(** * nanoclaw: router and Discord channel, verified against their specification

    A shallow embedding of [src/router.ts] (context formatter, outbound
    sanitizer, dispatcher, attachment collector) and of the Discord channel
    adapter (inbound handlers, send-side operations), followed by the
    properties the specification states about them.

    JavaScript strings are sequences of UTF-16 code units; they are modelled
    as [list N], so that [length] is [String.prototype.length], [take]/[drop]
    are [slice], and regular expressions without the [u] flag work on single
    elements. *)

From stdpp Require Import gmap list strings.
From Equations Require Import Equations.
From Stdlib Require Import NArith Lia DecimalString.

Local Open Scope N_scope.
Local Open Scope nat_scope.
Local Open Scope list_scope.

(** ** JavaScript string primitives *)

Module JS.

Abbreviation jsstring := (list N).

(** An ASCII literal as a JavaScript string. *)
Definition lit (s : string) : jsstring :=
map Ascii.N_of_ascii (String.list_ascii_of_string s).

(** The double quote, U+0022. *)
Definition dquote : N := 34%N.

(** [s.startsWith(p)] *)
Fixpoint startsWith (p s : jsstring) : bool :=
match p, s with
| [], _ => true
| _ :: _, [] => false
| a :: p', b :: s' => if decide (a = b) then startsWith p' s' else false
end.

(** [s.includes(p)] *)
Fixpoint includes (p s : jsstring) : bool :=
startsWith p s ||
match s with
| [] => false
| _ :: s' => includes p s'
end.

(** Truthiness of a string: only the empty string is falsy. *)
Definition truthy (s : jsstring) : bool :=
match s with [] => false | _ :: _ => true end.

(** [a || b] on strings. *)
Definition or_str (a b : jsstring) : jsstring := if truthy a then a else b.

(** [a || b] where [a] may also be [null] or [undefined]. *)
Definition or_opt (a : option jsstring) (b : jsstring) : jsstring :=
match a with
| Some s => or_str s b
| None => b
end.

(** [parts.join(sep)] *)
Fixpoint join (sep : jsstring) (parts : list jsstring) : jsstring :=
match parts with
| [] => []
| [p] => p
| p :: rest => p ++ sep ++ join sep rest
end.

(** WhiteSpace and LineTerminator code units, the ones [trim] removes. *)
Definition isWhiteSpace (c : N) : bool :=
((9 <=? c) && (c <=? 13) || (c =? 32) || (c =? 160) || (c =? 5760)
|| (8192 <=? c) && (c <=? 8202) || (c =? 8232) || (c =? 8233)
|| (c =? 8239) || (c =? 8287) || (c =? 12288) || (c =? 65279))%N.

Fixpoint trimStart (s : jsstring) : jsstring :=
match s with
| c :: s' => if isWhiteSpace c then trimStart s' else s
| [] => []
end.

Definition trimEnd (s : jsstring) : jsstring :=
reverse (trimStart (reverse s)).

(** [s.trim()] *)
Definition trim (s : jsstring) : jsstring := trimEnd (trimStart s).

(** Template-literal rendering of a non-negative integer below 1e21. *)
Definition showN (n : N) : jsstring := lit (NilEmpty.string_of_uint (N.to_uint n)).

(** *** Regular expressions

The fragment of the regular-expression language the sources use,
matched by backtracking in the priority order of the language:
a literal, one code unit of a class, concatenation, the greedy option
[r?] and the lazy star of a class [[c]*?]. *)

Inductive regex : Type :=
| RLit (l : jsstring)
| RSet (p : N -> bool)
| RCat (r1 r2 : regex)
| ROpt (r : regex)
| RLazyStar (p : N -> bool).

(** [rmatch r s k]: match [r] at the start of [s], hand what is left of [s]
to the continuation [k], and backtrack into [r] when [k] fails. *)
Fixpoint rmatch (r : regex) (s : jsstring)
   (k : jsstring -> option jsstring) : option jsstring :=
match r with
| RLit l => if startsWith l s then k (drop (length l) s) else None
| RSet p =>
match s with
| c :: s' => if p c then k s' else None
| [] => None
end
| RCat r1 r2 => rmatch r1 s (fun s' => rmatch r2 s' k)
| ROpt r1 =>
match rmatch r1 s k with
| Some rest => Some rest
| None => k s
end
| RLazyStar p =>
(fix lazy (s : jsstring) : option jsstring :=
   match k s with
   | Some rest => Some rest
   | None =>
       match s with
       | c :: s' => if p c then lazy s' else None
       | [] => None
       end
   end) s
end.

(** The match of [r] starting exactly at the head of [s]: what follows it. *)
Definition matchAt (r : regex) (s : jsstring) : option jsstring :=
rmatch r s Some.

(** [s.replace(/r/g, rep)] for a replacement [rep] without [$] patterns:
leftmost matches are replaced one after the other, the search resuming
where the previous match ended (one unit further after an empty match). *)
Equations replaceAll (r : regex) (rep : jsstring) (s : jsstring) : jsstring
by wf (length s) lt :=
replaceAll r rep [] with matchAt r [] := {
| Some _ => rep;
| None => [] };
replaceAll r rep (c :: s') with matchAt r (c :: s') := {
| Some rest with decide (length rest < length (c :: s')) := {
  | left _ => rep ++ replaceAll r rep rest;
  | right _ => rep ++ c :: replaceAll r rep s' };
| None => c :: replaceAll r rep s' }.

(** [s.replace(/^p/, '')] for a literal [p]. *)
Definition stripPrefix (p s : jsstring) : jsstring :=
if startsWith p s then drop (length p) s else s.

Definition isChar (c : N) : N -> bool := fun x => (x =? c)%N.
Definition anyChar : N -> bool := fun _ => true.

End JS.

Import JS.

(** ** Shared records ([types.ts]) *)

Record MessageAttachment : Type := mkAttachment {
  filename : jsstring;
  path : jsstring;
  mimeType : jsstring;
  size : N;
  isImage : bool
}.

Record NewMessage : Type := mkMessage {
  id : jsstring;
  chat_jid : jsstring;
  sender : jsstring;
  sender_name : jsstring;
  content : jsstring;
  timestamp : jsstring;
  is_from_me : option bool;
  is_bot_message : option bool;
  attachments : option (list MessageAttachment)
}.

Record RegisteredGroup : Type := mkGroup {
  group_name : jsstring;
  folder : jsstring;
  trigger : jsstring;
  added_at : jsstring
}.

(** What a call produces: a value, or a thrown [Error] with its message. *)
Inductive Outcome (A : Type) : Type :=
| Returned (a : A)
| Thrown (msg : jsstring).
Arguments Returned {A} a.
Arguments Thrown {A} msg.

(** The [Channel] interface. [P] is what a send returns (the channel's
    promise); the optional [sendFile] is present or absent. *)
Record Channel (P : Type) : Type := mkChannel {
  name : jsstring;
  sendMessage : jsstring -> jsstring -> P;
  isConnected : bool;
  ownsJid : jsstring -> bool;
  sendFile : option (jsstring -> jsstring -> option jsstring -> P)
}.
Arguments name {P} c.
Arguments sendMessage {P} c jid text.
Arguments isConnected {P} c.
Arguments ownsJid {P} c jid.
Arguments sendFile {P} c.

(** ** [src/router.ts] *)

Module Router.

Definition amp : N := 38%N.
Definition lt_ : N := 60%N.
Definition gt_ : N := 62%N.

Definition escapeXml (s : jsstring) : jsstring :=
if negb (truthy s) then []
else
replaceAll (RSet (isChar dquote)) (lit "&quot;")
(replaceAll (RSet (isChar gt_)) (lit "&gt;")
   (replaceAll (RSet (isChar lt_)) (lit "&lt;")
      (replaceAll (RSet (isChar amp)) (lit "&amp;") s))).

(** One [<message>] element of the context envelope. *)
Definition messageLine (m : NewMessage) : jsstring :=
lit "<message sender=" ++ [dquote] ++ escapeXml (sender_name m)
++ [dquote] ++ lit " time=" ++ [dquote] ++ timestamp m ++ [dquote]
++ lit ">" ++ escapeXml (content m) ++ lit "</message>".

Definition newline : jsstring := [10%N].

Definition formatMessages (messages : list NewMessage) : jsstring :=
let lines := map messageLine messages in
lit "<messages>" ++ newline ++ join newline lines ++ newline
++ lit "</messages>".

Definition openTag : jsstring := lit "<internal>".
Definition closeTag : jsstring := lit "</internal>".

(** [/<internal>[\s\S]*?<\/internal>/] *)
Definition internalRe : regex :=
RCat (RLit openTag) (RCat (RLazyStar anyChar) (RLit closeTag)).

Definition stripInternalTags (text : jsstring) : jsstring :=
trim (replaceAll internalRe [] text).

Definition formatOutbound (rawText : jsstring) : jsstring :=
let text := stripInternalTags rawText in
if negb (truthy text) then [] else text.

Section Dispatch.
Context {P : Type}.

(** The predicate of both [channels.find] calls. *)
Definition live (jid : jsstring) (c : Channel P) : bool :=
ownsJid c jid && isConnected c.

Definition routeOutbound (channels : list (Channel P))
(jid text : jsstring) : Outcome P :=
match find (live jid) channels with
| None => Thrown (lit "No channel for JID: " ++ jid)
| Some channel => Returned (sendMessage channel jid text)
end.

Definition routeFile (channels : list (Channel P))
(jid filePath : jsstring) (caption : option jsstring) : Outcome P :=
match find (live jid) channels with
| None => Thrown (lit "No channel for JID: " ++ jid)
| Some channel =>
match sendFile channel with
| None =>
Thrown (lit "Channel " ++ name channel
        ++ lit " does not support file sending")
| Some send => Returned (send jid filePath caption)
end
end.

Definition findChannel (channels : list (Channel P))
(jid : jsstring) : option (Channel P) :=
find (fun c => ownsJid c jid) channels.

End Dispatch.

### Task to complete:
Say how many lines of the data include the word "Discord". Nothing other than the number should be given.

### Response to the task:
2